Thanks, Stoney. I adjusted allready. I am going to go with 15min on 1:45 off. Every two hours and at least once during the dark cycle. I have an air bubbler in my res. tank going 24/7. Is this okay or overkill. I would think there can never be too much Oxygen. I have my nutes adjusted for around 650ppm as my babies are 3-4 weeks old and around 6-10 inches in height.I placed them in the ebb and flow two days ago. I am using Floro Novo grow, man this stuff is thick as mollasses. I also noticed a small discrepency. On their web site the measurements do not jibe with the measurments on the bottle itself. The web sheet has you adding almost 40% more nutes for the Conversion. I don't have a TDS meter yet so i am going to simply flush and drain every 7-10 days and be safe. If sure feels like i may be wasting a lot of nutes though, especially if i go off the web directions, as opposed to the bottle directions. For early growth, does 600ppm sound about right? I don't want to make this more complicated than it needs to be.


----------



## Stoney Bud (Oct 16, 2006)

skunkbunk said:
			
		

> Thanks, Stoney. I adjusted allready. I am going to go with 15min on 1:45 off. Every two hours and at least once during the dark cycle. I have an air bubbler in my res. tank going 24/7. Is this okay or overkill. For early growth, does 600ppm sound about right? I don't want to make this more complicated than it needs to be.

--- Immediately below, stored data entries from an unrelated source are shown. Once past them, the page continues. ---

(** * MCP client: tool registry, connection bookkeeping and chat orchestration

    A shallow embedding of the browser client's two stateful classes,
    [MCPTools] (mcp-tools.js) and [MCPClientApp] (the application class),
    together with the JavaScript built-ins they rely on.

    Conventions of the embedding:
    - JavaScript strings are kept as their UTF-8 byte sequences; the only
      separator the code splits on is the ASCII underscore, so splitting,
      joining and concatenation commute with the encoding.
    - [undefined] is [None]; values that come out of [JSON.parse] are [json].
    - The [Set] of connected servers is only ever used through [add],
      [delete] and [has], so it is a [gset string].
    - Every network request goes through [mcpApi]; the embedding logs each
      request and takes the way it settles as an argument of the operation.
      An asynchronous method is one function from the state at its call to
      the state at its end, except [sendMessage], whose re-entrancy guard
      is the point: it is cut at its first suspension.
    - [localStorage] is kept as plain state components, which hold the
      parsed form of what is stored.  Of the page only what the methods read
      is kept, and of the rendering ([renderToolsList], [formatMessage])
      only whether it returns or raises a [TypeError], which decides what
      its callers do next. *)

From Stdlib Require Import ZArith NArith Ascii String.
From stdpp Require Import base option list gmap strings pretty.

#[local] Set Warnings "-clear-no-such-hyp".

Local Open Scope string_scope.
Local Open Scope list_scope.

(** ** JavaScript built-ins *)

Module JS.

(** *** Strings *)

(** [s.includes(c)] for a one-character needle. *)
Fixpoint includes (c : ascii) (s : string) : bool :=
  match s with
  | EmptyString => false
  | String a r => if Ascii.eqb a c then true else includes c r
  end.

(** [s.split(c)] for a one-character separator: always at least one piece. *)
Fixpoint split (c : ascii) (s : string) : list string :=
  match s with
  | EmptyString => [EmptyString]
  | String a r =>
      if Ascii.eqb a c then EmptyString :: split c r
      else match split c r with
           | p :: ps => String a p :: ps
           | [] => [String a EmptyString]
           end
  end.

(** [parts.join(sep)]. *)
Fixpoint join (sep : string) (parts : list string) : string :=
  match parts with
  | [] => EmptyString
  | [p] => p
  | p :: ps => p +:+ sep +:+ join sep ps
  end.

(** [parts.slice(1)]. *)
Definition slice1 (parts : list string) : list string := tail parts.

(** [parts[0]]; [undefined] never arises for the result of [split]. *)
Definition first (parts : list string) : string := hd EmptyString parts.

(** [hay.endsWith(suffix)], through reversal. *)
Definition endsWith (hay suffix : string) : bool :=
  String.prefix (String.rev suffix) (String.rev hay).

(** Substring test: [hay.includes(needle)]. *)
Fixpoint contains (needle hay : string) : bool :=
  String.prefix needle hay ||
  match hay with
  | EmptyString => false
  | String _ r => contains needle r
  end.

(** The line feed of template literals. *)
Definition LF : string := String (ascii_of_nat 10) EmptyString.

(** [a || b] on strings: the empty string is falsy. *)
Definition or_str (a b : string) : string :=
  match a with EmptyString => b | _ => a end.

(** *** Numbers

    Finite values are kept as exact signed decimals [m * 10^e]; rounding to
    binary64 is not modelled.  Whether a value is [NaN] does not depend on
    the rounding. *)

Inductive number : Type :=
  | NaN
  | Infinity (neg : bool)
  | Dec (neg : bool) (m : N) (e : Z).

Definition number_truthy (n : number) : bool :=
  match n with
  | NaN => false
  | Infinity _ => true
  | Dec _ m _ => negb (N.eqb m 0)
  end.

(** *** Values produced by [JSON.parse]

    Objects are association lists of own properties (first binding wins);
    arrays carry their elements and, because they are objects, the named
    properties assigned to them after parsing. *)

#[local] Set Warnings "-register-all".

Inductive json : Type :=
  | JNull
  | JBool (b : bool)
  | JNum (n : number)
  | JStr (s : string)
  | JObj (props : list (string * json))
  | JArr (items : list json) (named : list (string * json)).

(** [!!v] *)
Definition truthy (v : json) : bool :=
  match v with
  | JNull => false
  | JBool b => b
  | JNum n => number_truthy n
  | JStr EmptyString => false
  | JStr _ => true
  | JObj _ | JArr _ _ => true
  end.

(** [!!v] where [v] may be [undefined]. *)
Definition truthy_opt (v : option json) : bool :=
  match v with Some x => truthy x | None => false end.

(** [typeof v] *)
Definition typeof (v : json) : string :=
  match v with
  | JNull => "object"
  | JBool _ => "boolean"
  | JNum _ => "number"
  | JStr _ => "string"
  | JObj _ | JArr _ _ => "object"
  end.


(** *** Property access on parsed values

    Only own properties are modelled (nothing inherited from
    [Object.prototype] or [Array.prototype]); reads on primitives give
    [undefined]. *)

Fixpoint lookup_prop (k : string) (props : list (string * json)) : option json :=
  match props with
  | [] => None
  | (k', v) :: rest => if String.eqb k' k then Some v else lookup_prop k rest
  end.

(** [props[k] = x] on the own properties: an existing key keeps its place. *)
Fixpoint assign (k : string) (x : json) (props : list (string * json))
  : list (string * json) :=
  match props with
  | [] => [(k, x)]
  | (k', v) :: rest =>
      if String.eqb k' k then (k', x) :: rest else (k', v) :: assign k x rest
  end.

Definition digit_of (a : ascii) : option N :=
  let n := N_of_ascii a in
  if (48 <=? n)%N && (n <=? 57)%N then Some (n - 48)%N else None.

(** Leading decimal digits of [s] folded into [acc], their count, and the
    rest of the string. *)
Fixpoint span_digits (s : string) (acc : N) (count : nat) : N * nat * string :=
  match s with
  | EmptyString => (acc, count, s)
  | String a r =>
      match digit_of a with
      | Some d => span_digits r (acc * 10 + d)%N (S count)
      | None => (acc, count, s)
      end
  end.

(** A canonical array index: ["0"], or digits without a leading zero. *)
Definition array_index (k : string) : option nat :=
  match k with
  | EmptyString => None
  | String a r =>
      match span_digits k 0%N 0 with
      | (n, _, EmptyString) =>
          if Ascii.eqb a "0" && negb (String.eqb r EmptyString) then None
          else Some (N.to_nat n)
      | _ => None
      end
  end.

(** [v[k]] for a [v] that is neither [null] nor [undefined]. *)
Definition getProp (v : json) (k : string) : option json :=
  match v with
  | JObj props => lookup_prop k props
  | JArr items named =>
      match array_index k with
      | Some i => items !! i
      | None =>
          if String.eqb k "length"
          then Some (JNum (Dec false (N.of_nat (length items)) 0))
          else lookup_prop k named
      end
  | _ => None
  end.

I don't think a 15 minute flood cycle is enough. The plants will be taking up nutes as fast as they can during the flood cycle and I like to give them an hour to do so on each flood. One hour on, two off is what I've used for years. I do it 24/7 during veg and flowering cycles. It maxes the oxy too.

The stone in the res won't hurt a thing. It's not needed with an ebb and flow system, but it won't hurt anything. Each time the tubs drain, it brings in max oxy all the way to the roots because of the displacement of the water. As the water goes down, it pulls in oxy on every drain.

Dumping your nutes every 10 days is a waste of money man. My plants drink a gallon a day. I add a fresh gallon of nutes each day and NEVER dump my nutes. At flowering time, I change my gallon a day to the flowering mix and still don't dump my nutes. This makes a smooth transistion to flowering and wastes nothing.

Good luck to you man!


----------



## torchedlh (Oct 16, 2006)

Stoney Bud said:
			
		

> I don't think a 15 minute flood cycle is enough. The plants will be taking up nutes as fast as they can during the flood cycle and I like to give them an hour to do so on each flood. One hour on, two off is what I've used for years. I do it 24/7 during veg and flowering cycles. It maxes the oxy too.
> 
> The stone in the res won't hurt a thing. It's not needed with an ebb and flow system, but it won't hurt anything. Each time the tubs drain, it brings in max oxy all the way to the roots because of the displacement of the water. As the water goes down, it pulls in oxy on every drain.
> 
> ...



wow a gallon of nutes each day? how many plants is that for? you use gen hydro flora right?


----------



## bejohnst (Oct 18, 2006)

I think he means a gallon of water with the proper nute solution.


----------



## Stoney Bud (Oct 18, 2006)

torchedlh said:
			
		

> wow a gallon of nutes each day? how many plants is that for? you use gen hydro flora right?


 
Hhahaahahaha, holy crap!



			
				bejohnst said:
			
		

> I think he means a gallon of water with the proper nute solution.


 
Oh man, you guys are really killin me tonight!

Yes, a gallon of properly mixed nutrient solution. Hhahaaha, I'd have to have about 5,000 plants to use a gallon of the concentrate a day.

I WANT THAT GROW!!!!!!!!!


----------



## Biffdoggie (Oct 18, 2006)

I'm guessing we're using Hydroton or some sort of rock medium here? I'm hoping I didn't miss something, you're not in rockwool or something are ya?


----------